■ **Your assignment**
Using "Import" as the search string, find the matching lines below and copy them.

Stored items:
————————

Lemma dispatch_unsent req c : unsent c -> op req <> dowrite -> op req <> doconnect ->
  forall c' es, dispatch req c = Ret (c', es) -> unsent c'.
Proof.
  intros [Hu Hw] Hn1 Hn2 c' es. unfold dispatch, unsent. destruct (op req); try done.
  - unfold handleRead. destruct (negb _); [by intros [= <- _]|].
    rewrite front_is_spec. cbn. destruct (negb _); [by intros [= <- _]|].
    intros H. bind_inv. destruct x0. bind_inv. done.
  - unfold handleClose. intros H. bind_inv. destruct (connLost c); cbn in *; bind_inv; [done|].
    unfold shutDown in *. by destruct (helpersUp c); bind_inv.
  - by intros [= <- _].
  - unfold handleConnId. by intros [= <- _].
  - unfold handleEpoch. cbn. destruct (_ <=? _); [|by intros [= <- _]].
    intros H. bind_inv. unfold shutDown in *. cbn in *. by destruct (helpersUp c); bind_inv.
  - unfold handleReceivedMsg. intros H. bind_inv. rewrite Hu, Hw in H. cbn in H.
    repeat case_match; bind_inv; done.
Qed.

Lemma eventHandler_unsent inp c : inv c -> unsent c ->
  (forall req, inp = Some req -> op req <> dowrite /\ op req <> doconnect) ->
  forall c' es, eventHandler inp c = Ret (c', es) -> unsent c'.
Proof.
  intros Hi Hun Hinp c' es. unfold eventHandler.
  destruct (choose_ok c Hi) as (ch & Ech & Hch). rewrite Ech. cbn.
  destruct ch as [|req c0|].
  - by intros [= <- _].
  - destruct Hch as [_ Hop]. assert (unsent c0).
    { unfold choose in Ech. rewrite front_is_spec in Ech. cbn in Ech.
      repeat case_match; simplify_eq; done. }
    apply dispatch_unsent; [done| |]; destruct Hop as [-> | ->]; done.
  - destruct inp as [req|]; [|by intros [= <- _]]. destruct (Hinp req eq_refl) as [Hn1 Hn2].
    unfold receive. rewrite front_is_spec. cbn.
    destruct (op req) eqn:Hop; try done; repeat case_match;
      try (by intros [= <- _]); apply dispatch_unsent; congruence.
Qed.
Module Server.
Import Buffer.

Record server := mkServer {
  params : Params;
  readBuffer : gmap Z buffer;
  writeBuffer : gmap Z buffer;
  unAckedMsgBuffer : gmap Z buffer;
  latestAckBuffer : gmap Z buffer;
  deferedRead : list request;
  deferedClose : list request;
  hostportConnIdMap : gmap string Z;
  connIdHostportMap : gmap Z UDPAddr;
  activeConn : gmap Z bool;
  expectedSeqNum : gmap Z Z;
  seqNum : gmap Z Z;
  latestActiveEpoch : gmap Z Z;
  currEpoch : Z;
  connId : Z;
  serverRunning : bool;
  connLostInClosing : bool;
  (** the network handler and epoch timer goroutines are running *)
  helpersUp : bool }.

#[export] Instance eta_server : EtaRecord server := fun s =>
  mkServer (params s) (readBuffer s) (writeBuffer s) (unAckedMsgBuffer s)
    (latestAckBuffer s) (deferedRead s) (deferedClose s) (hostportConnIdMap s)
    (connIdHostportMap s) (activeConn s) (expectedSeqNum s) (seqNum s)
    (latestActiveEpoch s) (currEpoch s) (connId s) (serverRunning s)
    (connLostInClosing s) (helpersUp s).

Definition NewServer (p : Params) : server :=
  mkServer p ∅ ∅ ∅ ∅ [] [] ∅ ∅ ∅ ∅ ∅ ∅ 0 0 true false true.

Abbreviation handled := (outcome (server * list effect)).

Definition isActive (s : server) (id : Z) : bool := map_get false (activeConn s) id.
Definition closing (s : server) : bool := negb (Nat.eqb (length (deferedClose s)) 0).

Definition replyBundle (req : request) (id : Z) (p : list byte) (e : option string) : effect :=
  Reply (replyc req) (mkRet (IBundle (mkBundle id p)) e).
Definition replyErr (req : request) (e : string) : effect :=
  Reply (replyc req) (mkRet INil (Some e)).
Definition replyNil (req : request) : effect := Reply (replyc req) (mkRet INil None).

(** [Read] of the public API asserts the dynamic type of the reply's value. *)
Definition Read (r : retType) : outcome (Z * list byte * option string) :=
  b ← as_bundle (rval r); Ret (connId_ b, payload_ b, rerr r).

Definition shutDown (s : server) : outcome server :=
  if helpersUp s then Ret (s <| helpersUp := false |>) else Hang.

Section handlers.
Context (range : nat -> list Z -> list Z).

(** First loop of [handleRead]: a connection whose next message is ready. *)
Fixpoint readReady (ks : list Z) (req : request) (s : server)
  : outcome (option (server * list effect)) :=
  match ks with
  | [] => Ret None
  | id :: ks' =>
      rb ← deref (readBuffer s !! id);
      ready ← front_is rb (map_get 0 (expectedSeqNum s) id);
      if ready : bool then
        '(readMsg, rb') ← Remove rb;
        Ret (Some (s <| readBuffer := <[id := rb']> (readBuffer s) |>
                     <| expectedSeqNum :=
                          <[id := map_get 0 (expectedSeqNum s) id + 1]> (expectedSeqNum s) |>,
                   [replyBundle req id (Payload readMsg) None]))
      else readReady ks' req s
  end.

(** Second loop: a lost connection with nothing left to read. *)
Fixpoint readLost (ks : list Z) (req : request) (s : server)
  : option (server * list effect) :=
  match ks with
  | [] => None
  | id :: ks' =>
      if negb (isActive s id) then
        Some (s <| readBuffer := delete id (readBuffer s) |>
                <| expectedSeqNum := delete id (expectedSeqNum s) |>,
              [replyBundle req id [] (Some "some connection is lost")])
      else readLost ks' req s
  end.

Definition handleRead (req : request) (s : server) : handled :=
  if closing s then Ret (s, [replyErr req "server is closed"])
  else
    r ← readReady (range 1 (keys (readBuffer s))) req s;
    match r with
    | Some res => Ret res
    | None =>
        match readLost (range 2 (keys (readBuffer s))) req s with
        | Some res => Ret res
        | None => Ret (s <| deferedRead := deferedRead s ++ [req] |>, [])
        end
    end.

Definition handleWrite (req : request) (s : server) : handled :=
  b ← as_bundle (val req);
  let id := connId_ b in
  let payload := payload_ b in
  if closing s || negb (isActive s id) then
    Ret (s, [replyErr req "server/connection closed or connection lost"])
  else
    match connIdHostportMap s !! id with
    | Some clientAddr =>
        let n := map_get 0 (seqNum s) id + 1 in
        let s := s <| seqNum := <[id := n]> (seqNum s) |> in
        let windowSize := WindowSize (params s) in
        let sentMsg := NewData id n payload in
        ub ← deref (unAckedMsgBuffer s !! id);
        wb ← deref (writeBuffer s !! id);
        fits ← fitsWindow wb ub n windowSize;
        if fits : bool then
          ub' ← Insert sentMsg ub;
          Ret (s <| unAckedMsgBuffer := <[id := ub']> (unAckedMsgBuffer s) |>,
               [SendMsg (Some clientAddr) sentMsg; replyNil req])
        else
          wb' ← Insert sentMsg wb;
          Ret (s <| writeBuffer := <[id := wb']> (writeBuffer s) |>, [replyNil req])
    | None => Ret (s, [replyErr req "connection doesn't exist"])
    end.
(* ===== verification/LspApi.v ===== *)
(** * LspApi: the public methods of the lsp client and server

    The methods of [client_impl.go] and [server_impl.go] that users call: each
    puts a request with a fresh reply channel into the queue ([doRequest]),
    waits for the reply and asserts its dynamic type.  The types the event
    loops send are the types the methods assert, but for the server's [Read]
    while the server is closing. *)
From S2P Require Import Prelude LspBuffer LspCommon LspWindow LspClient LspServer.
Open Scope Z_scope.

(** A method call: the request that goes into the queue, and what the method
    returns for the reply. *)
Record apiCall (A : Type) := mkApiCall { sent : request; returns : retType -> A }.
Arguments mkApiCall {A} _ _.
Arguments sent {A} _.
Arguments returns {A} _ _.

(** [doRequest], on a fresh channel [ch]; the caller goes on with the value and
    the error of the reply. *)
Definition doRequest {A} (o : opcode) (v : iface) (ch : Z) (k : iface -> option string -> A)
  : apiCall A :=
  mkApiCall (mkRequest o v ch) (fun retV => k (rval retV) (rerr retV)).

Fixpoint awaitReply (ch : Z) (es : list effect) : option retType :=
  match es with
  | Reply ch' r :: es' => if ch' =? ch then Some r else awaitReply ch es'
  | SendMsg _ _ :: es' => awaitReply ch es'
  | [] => None
  end.

Lemma awaitReply_elem ch es r : awaitReply ch es = Some r -> Reply ch r ∈ es.
Proof.
  induction es as [|[to m|ch' r'] es IH]; cbn; [done| |].
  - intros H. right. auto.
  - destruct (ch' =? ch) eqn:E; [|intros H; right; auto].
    breflect. intros [= ->]. subst. by left.
Qed.

(** Replies go to known requests, with the right type. *)
Definition typed_for (ok : opcode -> retType -> Prop) (reqs : list request) (es : list effect) : Prop :=
  forall ch r, Reply ch r ∈ es -> exists q, q ∈ reqs /\ replyc q = ch /\ ok (op q) r.

Section typed.
Context (ok : opcode -> retType -> Prop).

Lemma typed_nil reqs : typed_for ok reqs [].
Proof. intros ch r H. by apply not_elem_of_nil in H. Qed.

Lemma typed_app reqs es es' :
  typed_for ok reqs es -> typed_for ok reqs es' -> typed_for ok reqs (es ++ es').
Proof. intros H1 H2 ch r [H|H]%elem_of_app; auto. Qed.

Lemma typed_mono reqs reqs' es : reqs ⊆ reqs' -> typed_for ok reqs es -> typed_for ok reqs' es.
Proof. intros Hs H ch r Hr. destruct (H ch r Hr) as (q & ? & ?). eauto. Qed.

Lemma typed_reply reqs q r : q ∈ reqs -> ok (op q) r -> typed_for ok reqs [Reply (replyc q) r].
Proof. intros Hq Hok ch r' [= -> ->]%list_elem_of_singleton. eauto. Qed.

Lemma typed_send reqs to m es : typed_for ok reqs es -> typed_for ok reqs (SendMsg to m :: es).
Proof. intros H ch r [?|Hr]%elem_of_cons; [done|auto]. Qed.

Lemma typed_sends {A} reqs (f : A -> effect) l :
  (forall x, exists to m, f x = SendMsg to m) -> typed_for ok reqs (f <$> l).
Proof.
  intros Hf. induction l as [|x l IH]; [apply typed_nil|]. cbn.
  destruct (Hf x) as (to & m & ->). by apply typed_send.
Qed.

Lemma typed_concat {A} reqs (f : A -> list effect) l :
  (forall x, typed_for ok reqs (f x)) -> typed_for ok reqs (concat (f <$> l)).
Proof. intros Hf. induction l as [|x l IH]; [apply typed_nil|]. by apply typed_app. Qed.

Lemma typed_replies reqs (f : request -> effect) l :
  (forall q, q ∈ l -> typed_for ok reqs [f q]) -> typed_for ok reqs (f <$> l).
Proof.
  induction l as [|q l IH]; intros Hf; [apply typed_nil|].
  apply (typed_app _ [f q]); [apply Hf; by left|]. apply IH. intros x Hx. apply Hf. by right.
Qed.

(** A reply that arrived has the type of the request it answers, channels being
    fresh. *)
Lemma typed_await reqs es q r :
  typed_for ok reqs es -> q ∈ reqs ->
  (forall q', q' ∈ reqs -> replyc q' = replyc q -> q' = q) ->
  awaitReply (replyc q) es = Some r -> ok (op q) r.
Proof.
  intros Ht Hq Hfresh Hr%awaitReply_elem. destruct (Ht _ _ Hr) as (q' & Hq' & Hch & Hok).
  by rewrite <- (Hfresh q' Hq' Hch).
Qed.

End typed.

Lemma slideWindow_typed ok reqs to ws ub wb u w es :
  slideWindow (SendMsg to) ws ub wb = Ret (u, w, es) -> typed_for ok reqs es.
Proof.
  intros H ch r Hr. assert (Hs : forall e, e ∈ es -> exists m, e = SendMsg to m).
  2: { by destruct (Hs _ Hr). }
  clear Hr. revert H. unfold slideWindow. intros ([[u0 w0] es0] & H0 & H)%bind_Ret_inv.
  apply bind_Ret_inv in H as (f & _ & H). apply bind_Ret_inv in H as ([[u1 w1] es1] & Hf & [= <- <- <-]).
  assert (Hfill : forall wl ws' w ub u w' es, fillWindow (SendMsg to) wl ws' ub w = Ret (u, w', es) ->
    forall e, e ∈ es -> exists m, e = SendMsg to m).
  { clear. intros wl ws' w. induction w as [|m w IH]; intros ub u w' es; cbn [fillWindow].
    - intros [= <- <- <-] e He. by apply not_elem_of_nil in He.
    - destruct (_ <=? _); [intros [= <- <- <-] e He; by apply not_elem_of_nil in He|].
      intros (ub' & _ & H)%bind_Ret_inv. apply bind_Ret_inv in H as ([[u1 w1] es1] & H & [= <- <- <-]).
      intros e [->|He]%elem_of_cons; eauto. }
  intros e [He|He]%elem_of_app; [|by eapply Hfill].
  destruct (_ =? 0); [|injection H0 as <- <- <-; by apply not_elem_of_nil in He].
  apply bind_Ret_inv in H0 as ([m wb'] & _ & H0). apply bind_Ret_inv in H0 as (ub' & _ & [= <- <- <-]).
  apply list_elem_of_singleton in He. eauto.
Qed.

(** ** The client *)

Module ClientApi.
Import Client.

Definition ConnID (ch : Z) : apiCall (outcome Z) :=
  doRequest doconnid INil ch (fun ret _ => as_int ret).

Definition Read (ch : Z) : apiCall (outcome (list byte + string)) :=
  doRequest doread INil ch (fun ret err =>
    match err with
    | Some e => Ret (inr e)
    | None => b ← as_bytes ret; Ret (inl b)
    end).

Definition Write (payload : list byte) (ch : Z) : apiCall (option string) :=
  doRequest dowrite (IBytes payload) ch (fun _ err => err).
Definition Close (ch : Z) : apiCall (option string) :=
  doRequest doclose INil ch (fun _ err => err).
Definition connect (ch : Z) : apiCall (option string) :=
  doRequest doconnect INil ch (fun _ err => err).

(** What [NewClient]'s select may return: the error, if any, for each signal
    that is there. *)
Definition awaitConnection (c : client) : list (option string) :=
  (if Nat.eqb (connEstablishedSignal c) 0 then [] else [None]) ++
  (if Nat.eqb (connLostSignal c) 0 then [] else [Some "connection lost before established"]).

(** The types the methods assert. *)
Definition ok (o : opcode) (r : retType) : Prop :=
  match o with
  | doread => rerr r = None -> exists b, rval r = IBytes b
  | doconnid => exists n, rval r = IInt n
  | _ => True
  end.

Abbreviation typed := (typed_for ok).

Lemma handleRead_typed req c c' es : op req = doread -> handleRead req c = Ret (c', es) ->
  typed [req] es.
Proof.
  intros Hop. unfold handleRead.
  assert (Herr : forall e, typed [req] [replyErr req e]).
  { intros e. apply typed_reply; [by left|]. by rewrite Hop. }
  destruct (negb _); [intros [= <- <-]; apply Herr|].
  intros (b & _ & H)%bind_Ret_inv. destruct (negb b); [injection H as <- <-; apply Herr|].
  apply bind_Ret_inv in H as (m & _ & H). apply bind_Ret_inv in H as ([x rb] & _ & [= <- <-]).
  apply typed_reply; [by left|]. rewrite Hop. cbn. eauto.
Qed.

Lemma handleWrite_typed req c c' es : op req = dowrite -> handleWrite req c = Ret (c', es) ->
  typed [req] es.
Proof.
  intros Hop. assert (Hr : forall r, typed [req] [Reply (replyc req) r]).
  { intros r. apply typed_reply; [by left|]. by rewrite Hop. }
  unfold handleWrite. destruct (connLost c); [intros [= <- <-]; apply Hr|].
  destruct (negb _); [intros [= <- <-]; apply Hr|].
  intros (p & _ & H)%bind_Ret_inv. cbn in H. apply bind_Ret_inv in H as (b & _ & H).
  destruct b; apply bind_Ret_inv in H as (buf & _ & [= <- <-]); [apply typed_send|]; apply Hr.
Qed.

Lemma handleReceivedMsg_typed req c c' es : handleReceivedMsg req c = Ret (c', es) ->
  typed [req] es.
Proof.
  unfold handleReceivedMsg. intros (pk & _ & H)%bind_Ret_inv. cbn in H.
  destruct (_ =? MsgAck); [|destruct (_ =? MsgData)].
  - destruct (Buffer.Delete _ _) as [ex ub]. apply bind_Ret_inv in H as ([[u w] es1] & H1 & H).
    assert (typed [req] es1).
    { destruct (ex && _); [by eapply slideWindow_typed|injection H1 as <- <- <-; apply typed_nil]. }
    destruct (ex && (_ =? 0)); [apply bind_Ret_inv in H as (n & _ & H)|]; by injection H as <- <-.
  - destruct (_ || _); [injection H as <- <-; apply typed_nil|].
    destruct (_ <=? _); [|injection H as <- <-; apply typed_nil].
    apply bind_Ret_inv in H as (rb & _ & H). apply bind_Ret_inv in H as (lb & _ & H).
    apply bind_Ret_inv in H as (lb' & _ & [= <- <-]). apply typed_send, typed_nil.
  - injection H as <- <-. apply typed_nil.
Qed.

Lemma handleEpoch_typed c c' es reqs : handleEpoch c = Ret (c', es) -> typed reqs es.
Proof.
  unfold handleEpoch. cbn. destruct (_ <=? _).
  - intros (n & _ & H)%bind_Ret_inv. apply bind_Ret_inv in H as (c1 & _ & [= <- <-]). apply typed_nil.
  - intros [= <- <-]. assert (Hs : forall l, typed reqs (send <$> l)).
    { intros l. apply typed_sends. unfold send. eauto. }
    repeat apply typed_app; [|apply Hs|].
    + destruct (_ && _); [apply typed_send|]; apply typed_nil.
    + destruct (Nat.eqb _ _); [apply Hs|apply typed_nil].
Qed.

————————

■ **Written solution**
Import Buffer.
From S2P Require Import Prelude LspBuffer LspCommon LspWindow LspClient LspServer.
Import Client.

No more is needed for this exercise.